Nahal Og or Wadi Og (נחל אוג), or Wadi al-Muqallek, also spelled Wadi Mukallik/Mukellik/Muqallik (وادي مكلك) is a winterbourne stream on the West Bank that drains the eastern slopes of the Mount of Olives range east of Jerusalem and runs for 30 km till the Dead Sea. It is the northernmost of the streams that flow from the Judaean Desert into the Dead Sea.

==Name==
===Nahal Og===
The Hebrew name of the stream is derived from the local sumac plant (Rhus tripartita), that grows in the wadi, which is named og in Hebrew.
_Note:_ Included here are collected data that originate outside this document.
(** * NextGen 5Ws API: the routing layer and the application set-up

    A shallow embedding of [app/api_router/nextgen_router.py] and [main.py].
    Handlers are computations in a state-and-exception monad over the state
    of the external collaborators (the logger's sink, the LLM provider);
    Python's [try]/[except] is a combinator that takes the clauses in source
    order. *)

From stdpp Require Import base strings list gmap.
From Stdlib Require Import Ascii ZArith SpecFloat.

Local Open Scope Z_scope.
Local Open Scope string_scope.
Local Set Warnings "-register-all".

(** ** Python values that cross the handlers *)
Module Py.

(** Python objects as they reach [json.dumps]: [None], [bool], [int],
    [float] (an IEEE 754 double, NaN and the infinities among them), [str],
    [list], [dict] with string keys in insertion order, and an object of any
    other type, for which [json.dumps] has no encoding. *)
Inductive pyobj : Type :=
| JNull
| JBool (b : bool)
| JNum (n : Z)
| JFloat (f : spec_float)
| JStr (s : string)
| JArr (items : list pyobj)
| JObj (fields : list (string * pyobj))
| JOpaque (type_name : string).

(** [math.isfinite(f)] *)
Definition isfinite (f : spec_float) : bool :=
  match f with
  | S754_zero _ | S754_finite _ _ _ => true
  | S754_infinity _ | S754_nan => false
  end.

(** The first object, in the order of the encoder's walk, that
    [json.dumps(v, allow_nan=False)] cannot encode: a float out of range or
    an object of a type without an encoding. *)
Fixpoint unencodable (v : pyobj) : option pyobj :=
  match v with
  | JNull | JBool _ | JNum _ | JStr _ => None
  | JFloat f => if isfinite f then None else Some v
  | JOpaque _ => Some v
  | JArr items =>
      (fix walk (l : list pyobj) : option pyobj :=
         match l with
         | [] => None
         | item :: rest =>
             match unencodable item with
             | Some bad => Some bad
             | None => walk rest
             end
         end) items
  | JObj fields =>
      (fix walk (l : list (string * pyobj)) : option pyobj :=
         match l with
         | [] => None
         | (_, item) :: rest =>
             match unencodable item with
             | Some bad => Some bad
             | None => walk rest
             end
         end) fields
  end.

(** The exception classes the router names, [builtins.BaseException] and
    [builtins.Exception] at the root, any other class that derives from
    [Exception], and any class that derives from [BaseException] without
    [Exception] ([asyncio.CancelledError], [KeyboardInterrupt],
    [SystemExit]), both under their qualified names. *)
Inductive ExcClass : Type :=
| PyBaseException
| PyException
| ValidationError
| RequestValidationError
| NextGenException
| InvalidPayloadException
| NotFoundException
| NetworkException
| LLMProviderException
| TimeoutException
| OtherException (qualname : string)
| BaseOnly (qualname : string).

Definition class_eqb (c d : ExcClass) : bool :=
  match c, d with
  | PyBaseException, PyBaseException => true
  | PyException, PyException => true
  | ValidationError, ValidationError => true
  | RequestValidationError, RequestValidationError => true
  | NextGenException, NextGenException => true
  | InvalidPayloadException, InvalidPayloadException => true
  | NotFoundException, NotFoundException => true
  | NetworkException, NetworkException => true
  | LLMProviderException, LLMProviderException => true
  | TimeoutException, TimeoutException => true
  | OtherException n, OtherException m => String.eqb n m
  | BaseOnly n, BaseOnly m => String.eqb n m
  | _, _ => false
  end.

(** Modelled from the spec: [app/exceptions/custom_exceptions.py] is not
    among the sources.  Sections 4.1 and 7 give a closed taxonomy
    (InvalidPayload, NotFound, Network, LLMProvider, Timeout, Generic) in
    which the generic kind is the catch-all; the router imports it as
    [NextGenException] and lists it after the specific kinds, so the specific
    kinds derive from it.  The validation errors of pydantic and FastAPI are
    outside the taxonomy. *)
Definition base (c : ExcClass) : option ExcClass :=
  match c with
  | PyBaseException => None
  | PyException | BaseOnly _ => Some PyBaseException
  | InvalidPayloadException | NotFoundException | NetworkException
  | LLMProviderException | TimeoutException => Some NextGenException
  | ValidationError | RequestValidationError | NextGenException
  | OtherException _ => Some PyException
  end.
(* ===== verification/GoTime.v ===== *)
(** * Go's [time.Time] as text

    The RFC 3339 form in which [encoding/json] writes an event's timestamp
    and reads it back.  A time is its nanosecond count since the Unix
    epoch; [zone] is the local zone's offset in minutes. *)
From Stdlib Require Import ZArith Lia.
From Stdlib Require Import Strings.Byte Strings.String.
From stdpp Require Import base list sets.
From S2P Require Import Prelude.
#[local] Open Scope Z_scope.

(** ** Decimal digits *)

Definition digit (d : Z) : byte := byte_of (48 + d).

Definition digit_val (c : byte) : option Z :=
  let v := byte_val c - 48 in
  if (0 <=? v) && (v <=? 9) then Some v else None.

Lemma digit_val_digit d : 0 <= d < 10 -> digit_val (digit d) = Some d.
Proof.
  intros Hd. unfold digit_val, digit. rewrite byte_val_of, Z.mod_small by lia.
  replace (48 + d - 48) with d by lia.
  by rewrite (proj2 (Z.leb_le 0 d)), (proj2 (Z.leb_le d 9)) by lia.
Qed.

(** [z] in exactly [w] digits. *)
Fixpoint digits (w : nat) (z : Z) : list byte :=
  match w with
  | O => []
  | S w' => digit (z / 10 ^ Z.of_nat w' mod 10) :: digits w' z
  end.

Lemma length_digits w z : length (digits w z) = w.
Proof. induction w; simpl; auto. Qed.

(** Exactly [w] digits read as a number, [acc] before them. *)
Fixpoint read_digits (w : nat) (acc : Z) (s : list byte) : option (Z * list byte) :=
  match w with
  | O => Some (acc, s)
  | S w' =>
      match s with
      | c :: s' => d ← digit_val c; read_digits w' (acc * 10 + d) s'
      | [] => None
      end
  end.

Lemma div_pow_step z w :
  z / 10 ^ Z.of_nat (S w) * 10 + z / 10 ^ Z.of_nat w mod 10 = z / 10 ^ Z.of_nat w.
Proof.
  rewrite Nat2Z.inj_succ, Z.pow_succ_r by lia.
  assert (0 < 10 ^ Z.of_nat w) by (apply Z.pow_pos_nonneg; lia).
  rewrite (Z.mul_comm 10), <- Z.div_div by lia.
  pose proof (Z.div_mod (z / 10 ^ Z.of_nat w) 10 ltac:(lia)). lia.
Qed.

Lemma read_digits_step w z s :
  read_digits w (z / 10 ^ Z.of_nat w) (digits w z ++ s) = Some (z, s).
Proof.
  induction w as [|w IH]; cbn [read_digits digits app].
  - by rewrite Z.div_1_r.
  - rewrite digit_val_digit by (apply Z.mod_pos_bound; lia). cbn [mbind option_bind].
    by rewrite div_pow_step.
Qed.

Lemma read_digits_digits w z s :
  0 <= z < 10 ^ Z.of_nat w -> read_digits w 0 (digits w z ++ s) = Some (z, s).
Proof. intros Hz. rewrite <- (read_digits_step w z s). by rewrite Z.div_small. Qed.

Lemma digits_are_digits w z c : c ∈ digits w z -> is_Some (digit_val c).
Proof.
  induction w as [|w IH]; cbn [digits]; [by intros ?%elem_of_nil|].
  intros [->|Hc]%elem_of_cons; [|by apply IH].
  rewrite digit_val_digit by (apply Z.mod_pos_bound; lia). by eexists.
Qed.

(** A number without leading zeros: the number of digits it needs. *)
Fixpoint width_from (fuel : nat) (z : Z) : nat :=
  match fuel with
  | O => 1
  | S fuel' => if z <? 10 then 1 else S (width_from fuel' (z / 10))
  end.

(** Twenty digits hold any 64-bit value. *)
Definition width (z : Z) : nat := width_from 20 z.

Definition decimal (z : Z) : list byte := digits (width z) z.

Lemma width_from_bound fuel z :
  0 <= z < 10 ^ Z.of_nat (S fuel) ->
  z < 10 ^ Z.of_nat (width_from fuel z) /\
  (z / 10 ^ (Z.of_nat (width_from fuel z) - 1) = 0 -> z = 0 /\ width_from fuel z = 1%nat).
Proof.
  revert z. induction fuel as [|fuel IH]; intros z Hz; cbn [width_from].
  { simpl in *. rewrite Z.div_1_r. lia. }
  destruct (Z.ltb_spec z 10) as [Hlt|Hge]; [simpl; rewrite Z.div_1_r; lia|].
  assert (0 <= z / 10 < 10 ^ Z.of_nat (S fuel)) as Hz'.
  { split; [apply Z.div_pos; lia|]. apply Z.div_lt_upper_bound; [lia|].
    rewrite <- Z.pow_succ_r by lia. rewrite <- Nat2Z.inj_succ. lia. }
  destruct (IH _ Hz') as [Hb Hlead]. set (v := width_from fuel (z / 10)) in *.
  assert (1 <= v)%nat by (unfold v; destruct fuel; cbn; [lia|]; destruct (_ <? _); lia).
  rewrite Nat2Z.inj_succ. split.
  - rewrite Z.pow_succ_r by lia. pose proof (Z.div_mod z 10 ltac:(lia)).
    pose proof (Z.mod_pos_bound z 10 ltac:(lia)). lia.
  - replace (Z.succ (Z.of_nat v) - 1) with (Z.succ (Z.of_nat v - 1)) by lia.
    rewrite Z.pow_succ_r by lia. rewrite <- Z.div_div by (try apply Z.pow_pos_nonneg; lia).
    intros Hq. destruct (Hlead Hq) as [H0 _]. exfalso.
    assert (1 <= z / 10) by (apply Z.div_le_lower_bound; lia). lia.
Qed.

Lemma decimal_bound z : 0 <= z < 2 ^ 64 -> z < 10 ^ Z.of_nat (width z).
Proof. intros Hz. apply width_from_bound. simpl in *. lia. Qed.

(** ** Dates

    Days are counted from 1 March of year 0, so that leap days end a year;
    the cycles of 400, 100, 4 and 1 years are cut off one after another. *)

Definition epoch_days : Z := 719468.

Lemma min_cut k q r :
  0 < q -> 0 <= k -> 0 <= r -> r <= q * (k + 1) ->
  0 <= Z.min k (r / q) <= k /\ 0 <= r - q * Z.min k (r / q) <= q /\
  (r - q * Z.min k (r / q) = q -> Z.min k (r / q) = k /\ r = q * (k + 1)).
Proof.
  intros Hq Hk Hr Hr'. pose proof (Z.div_mod r q ltac:(lia)).
  pose proof (Z.mod_pos_bound r q Hq). assert (0 <= r / q) by (by apply Z.div_pos).
  destruct (Z.min_spec k (r / q)) as [[Hlt ->]|[Hle ->]]; [|nia].
  assert (q * k + q <= q * (r / q)) by nia. nia.
Qed.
Nahal is the Hebrew word for wadi or creek, and the corresponding valley.

==Course and geography==
===Course===
The wadi (seasonal stream) drains the slopes of the Mount of Olives, Mount Scopus and Abu Dis in Jerusalem at 800 m above sea level and descends till the Dead Sea at 400 m below sea level. The steepness of the stream results in heavy flooding during the winter, and in the past, parts of Highway 90 have been swept away. The stream sweeps mud and debris along with the water and sometimes during flooding times it is possible to see a trail of mud, hundreds of meters long, in the waters of the Dead Sea.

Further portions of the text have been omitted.